You reference CrossRef's mission statement and I wanted to make the point that charging fees is consistent with our mission to develop a "sustainable infrastructure" (CrossRef invests a lot in software, hardware and bandwidth) and it's quite common for non-profits to charge fees to cover costs and have funds to invest in new services. Over 90% of CrossRef revenue comes from annual membership fees and deposit fees paid by member publishers so Affiliate fees aren't a big source of revenue in any case.

Finally, you say "CrossRef sees Rod Page's bioGUID service and my simple, real-time gadgetas a threat to their steady flow of income...". This couldn't be farther from the truth! We think what you and Rod are doing is great and the type of thing we want to encourage more of and I will shortly be blogging about this on CrossTech - http://www.crossref.org/CrossTech/

Going forward we'd like to talk with you about improving our service and increasing the use of DOIs.

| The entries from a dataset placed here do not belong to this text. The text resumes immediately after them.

(** ** The top-level loop of the numpy/scipy notebook

    Unlike [calc_n_p], the loop of this notebook carries nothing from one
    depth to the next: [get_params] has no parameter for a starting point
    and starts every depth from [pi/4] in every angle.  Each round is a
    function of the depth alone. *)
Lemma depth_rounds_independent
  (basinhopping :
     (list R -> result R) -> list R -> list (R * R) -> result (list R))
  (l : list nat) (os : list R) (ps : list Z) :
  for_each l
    (fun i '(overlap_array, p_array) =>
       let i := Z.of_nat i in
       params <- get_params basinhopping (H_operator s_0101) 4 i ;;
       cs <- cost_function (H_operator s_0101) 4 i params ;;
       let st := snd cs in
       let p_array := p_array ++ [i] in
       o <- overlap s_0101 st ;;
       Ok (overlap_array ++ [o], p_array))
    (os, ps)
  = (recs <- map_m
       (fun i =>
          let i := Z.of_nat i in
          params <- get_params basinhopping (H_operator s_0101) 4 i ;;
          cs <- cost_function (H_operator s_0101) 4 i params ;;
          o <- overlap s_0101 (snd cs) ;;
          Ok (o, i))
       l ;;
     Ok (os ++ map fst recs, ps ++ map snd recs)).
Proof.
  revert os ps; induction l as [ | i l IH ]; intros os ps.
  - cbn [for_each map_m bind map]; rewrite !app_nil_r; reflexivity.
  - cbn [for_each map_m]; cbv zeta.
    destruct (get_params basinhopping (H_operator s_0101) 4 (Z.of_nat i))
      as [params | e]; cbn [bind]; [ | reflexivity ].
    destruct (cost_function (H_operator s_0101) 4 (Z.of_nat i) params)
      as [cs | e]; cbn [bind]; [ | reflexivity ].
    destruct (overlap s_0101 (snd cs)) as [o | e]; cbn [bind];
      [ | reflexivity ].
    rewrite IH.
    destruct (map_m _ l) as [recs | e]; cbn [bind]; [ | reflexivity ].
    cbn [map fst snd]; rewrite <- !app_assoc; reflexivity.
Qed.

Lemma depth_loop_cold_start
  (basinhopping :
     (list R -> result R) -> list R -> list (R * R) -> result (list R)) :
  depth_loop basinhopping
  = (recs <- map_m
       (fun i =>
          let i := Z.of_nat i in
          params <- get_params basinhopping (H_operator s_0101) 4 i ;;
          cs <- cost_function (H_operator s_0101) 4 i params ;;
          o <- overlap s_0101 (snd cs) ;;
          Ok (o, i))
       (range_from 1 6) ;;
     Ok (map fst recs, map snd recs)).
Proof. unfold depth_loop; apply depth_rounds_independent. Qed.

(* ================================================================== *)
(** * Further properties of the notebooks' code *)

(** ** Shared lemmas *)

Lemma nth_plus_amplitudes (n : Z) (i : nat) :
  (i < Z.to_nat (2 ^ n))%nat ->
  nth i (plus_amplitudes n) 0 = 1 / sqrt (IZR (2 ^ n)).
Proof.
  intros Hi; unfold plus_amplitudes.
  rewrite (nth_indep _ 0 (1 / sqrt (IZR (2 ^ n))))
    by (rewrite repeat_length; exact Hi).
  apply nth_repeat.
Qed.

Lemma inv_sqrt_squared (x : R) :
  0 < x -> (1 / sqrt x) * (1 / sqrt x) = 1 / x.
Proof.
  intros Hx.
  assert (Hs : sqrt x <> 0) by (apply Rgt_not_eq, sqrt_lt_R0; exact Hx).
  assert (Hx0 : x <> 0) by lra.
  replace (1 / sqrt x * (1 / sqrt x)) with (1 / (sqrt x * sqrt x))
    by (field; exact Hs).
  rewrite sqrt_sqrt by lra; reflexivity.
Qed.

Lemma pow2_IZR_pos (n : Z) : (0 <= n)%Z -> 0 < IZR (2 ^ n).
Proof. intros Hn; apply IZR_lt, pow2_pos; exact Hn. Qed.

(** ** The driver generator, entry by entry *)

(** X1: for [n >= 0], [B_operator(n)] is the square matrix of size [2^n]
    whose every entry is [-1 / 2^n]. *)
Theorem B_operator_entries (n : Z) :
  (0 <= n)%Z ->
  exists B,
    B_operator n = Ok B
    /\ length B = Z.to_nat (2 ^ n)
    /\ is_square B = true
    /\ forall i l,
         (i < Z.to_nat (2 ^ n))%nat -> (l < Z.to_nat (2 ^ n))%nat ->
         entry B i l = RtoC (- (1 / IZR (2 ^ n))).
Proof.
  intros Hn; exists (H_operator (real_vec (plus_amplitudes n))).
  split; [ apply B_operator_ok; exact Hn | ].
  split; [ rewrite length_H_operator; unfold real_vec;
           rewrite length_map; apply length_plus_amplitudes | ].
  split; [ apply is_square_H_operator | ].
  intros i l Hi Hl; unfold H_operator.
  rewrite entry_neg_outer, !nth_real_vec, !nth_plus_amplitudes by assumption.
  apply complex_eq; cbn [re im RtoC cneg cmul].
  - rewrite <- (inv_sqrt_squared (IZR (2 ^ n))) by (apply pow2_IZR_pos; exact Hn).
    ring.
  - ring.
Qed.

Lemma B_operator_entries_witness :
  exists B,
    B_operator 2 = Ok B
    /\ length B = Z.to_nat (2 ^ 2)
    /\ is_square B = true
    /\ forall i l,
         (i < Z.to_nat (2 ^ 2))%nat -> (l < Z.to_nat (2 ^ 2))%nat ->
         entry B i l = RtoC (- (1 / IZR (2 ^ 2))).
Proof. apply (B_operator_entries 2); lia. Defined.

(** ** The marking generator of an arbitrary vector *)

(** X2: for every vector [v], complex ones included, [H_operator(v)] is
    square of the size of [v], its entry [(i, l)] is [- v[i] * v[l]], and it
    is symmetric; it is Hermitian exactly when every product [v[i] * v[l]]
    is real. *)
Theorem H_operator_symmetric (v : vec) :
  length (H_operator v) = length v
  /\ is_square (H_operator v) = true
  /\ (forall i l,
        entry (H_operator v) i l = (- (nth i v c0 * nth l v c0))%cpx)
  /\ (forall i l, entry (H_operator v) i l = entry (H_operator v) l i)
  /\ (is_hermitian (H_operator v)
      <-> forall i l, im (nth i v c0 * nth l v c0)%cpx = 0).
Proof.
  split; [ apply length_H_operator | ].
  split; [ apply is_square_H_operator | ].
  split; [ intros i l; apply entry_neg_outer | ].
  split.
  - intros i l; unfold H_operator; rewrite !entry_neg_outer.
    apply complex_eq; cbn [re im cneg cmul]; ring.
  - unfold is_hermitian, H_operator; split.
    + intros Hh i l; specialize (Hh i l).
      rewrite !entry_neg_outer in Hh.
      apply (f_equal im) in Hh; cbn [re im cneg cmul cconj] in Hh.
      cbn [re im cmul]; lra.
    + intros Hr i l; rewrite !entry_neg_outer.
      specialize (Hr i l); cbn [re im cmul] in Hr.
      apply complex_eq; cbn [re im cneg cmul cconj]; lra.
Qed.

(** ** When a layer returns and when it raises *)

Lemma forallb_map {A B : Type} (f : B -> bool) (g : A -> B) (l : list A) :
  forallb f (map g l) = forallb (fun x => f (g x)) l.
Proof.
  induction l as [ | x l IH ]; [ reflexivity | ].
  cbn [map forallb]; rewrite IH; reflexivity.
Qed.

Lemma forallb_pointwise {A : Type} (f g : A -> bool) (l : list A) :
  (forall x, f x = g x) -> forallb f l = forallb g l.
Proof.
  intros E; induction l as [ | x l IH ]; [ reflexivity | ].
  cbn [forallb]; rewrite E, IH; reflexivity.
Qed.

Ed Pentz, Executive Director, CrossRef

David Shorthouse said...

Edward,
Thanks for stopping by and writing a very excellent response. Admittedly, I was being overly harsh in the hope that this might solicit a response. I do recognize that the kinds of services you are developing do cost a lot in terms of time and funds, so you are fully justified in recouping losses. I am very happy to hear that you have lifted the 100 queries per day limit. This will most certainly permit more creativity that ultimately benefits the scientific community.

Roderic Page said...

Ed Pentz's blog post is here http://www.crossref.org/CrossTech/2007/09/connecting_things_bioguid_ispi.html.

Anonymous said...

Wow! A very interesting article we have here. The responses to this have already seemed to clear up some of the issues pertaining to the Open URL queries. I will dig further to determine if i should try this company. Thanks again for the info.